Cenário Adverso: Segunda vaga da epidemia
Existe uma forte possibilidade, especialmente durante a época de Inverno no hemisfério Norte, da reimposição de medidas generalizadas de confinamento, com implicações sobre a densidade populacional em espaços fechados e o funcionamento de equipamentos públicos. Neste cenário, a consultora salienta que esta decisão poderá resultar do surgimento de uma muito forte segunda vaga epidemiológica, de receios baseados em poucos casos ou nalguma experiência menos bem-sucedida, num país específico.
“Nesta situação, a recuperação económica será ainda mais lenta com quebras mais fortes e profundas em alguns momentos. A confiança será fortemente abalada” ressalvam os analistas.
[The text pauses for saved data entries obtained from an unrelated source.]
(** Two CPUs: the first enters, the second spins. *)
Definition two_cpus : list cpu := [mkCpu 0 true true; mkCpu 0 true true].

Definition one_entered : lsys :=
  mkLsys (mkSpinlock 1 "lock" (Some 0%nat)) [mkCpu 1 true false; mkCpu 1 true false] [Crit; Spin].

Lemma one_entered_reached : lsteps (linit two_cpus) one_entered.
Proof.
  eapply (lsteps_step _ 0); [reflexivity|]. eapply (lsteps_step _ 1); [reflexivity|].
  eapply (lsteps_step _ 0); [reflexivity|]. eapply (lsteps_step _ 1); [reflexivity|].
  eapply (lsteps_step _ 0); [reflexivity|]. apply lsteps_refl.
Qed.

Lemma mutual_exclusion_witness :
  spcs one_entered = [Crit; Spin] /\
  (forall i j, spcs one_entered !! i = Some Crit -> spcs one_entered !! j = Some Crit -> i = j).
Proof.
  split; [reflexivity|].
  apply (mutual_exclusion two_cpus one_entered); [repeat constructor|exact one_entered_reached].
Defined.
Os mercados financeiros sofrerão de imediato uma rápida correção dos valores atuais e a atuação dos Governos e Bancos Centrais será posta em causa por se materializar através de mecanismos que não lograram grande sucesso no passado recente. A contestação social deverá aumentar em número de incidentes e de intensidade.
Caso se materialize, será necessário um rápido reposicionamento dos investimentos, assumindo uma composição da carteira com ativos de elevada liquidez. Apesar da intervenção dos respetivos bancos centrais, deverá existir especial cuidado na detenção de dívida soberana europeia e japonesa, em função da sua frágil liquidez e do aumento do risco de contraparte.
Em ambos os cenários, as empresas tecnológicas, com uma base de trabalho e vendas digitais, serão as líderes em termos de performance, pois a sua estrutura de custos, e a sua capacidade de inovação e adaptação estão melhor preparadas para lidar com os desafios que se avizinham versus as empresas com estruturas físicas pesadas, muitos empregados e pouca flexibilidade, muito dependentes de não voltarem a sentir uma nova quebra pronunciada das vendas. Destaque especial para as empresas de telemedicina, e-commerce, videoconferências e Fintech.
Em relação a movimentos cambiais, o dólar americano continua a ser a moeda de refúgio, bem como a moeda de financiamento da maioria dos países e entidades a nível mundial, pelo que a procura base estará assegurada. Poderão existir movimentos fortes e de elevada volatilidade, especialmente se tivermos em conta a incerteza em torno do resultado das eleições norte-americanas, à medida que a data das mesmas se aproxima, e/ou em caso de aumento significativo da probabilidade do cenário adverso vir a tornar-se realidade.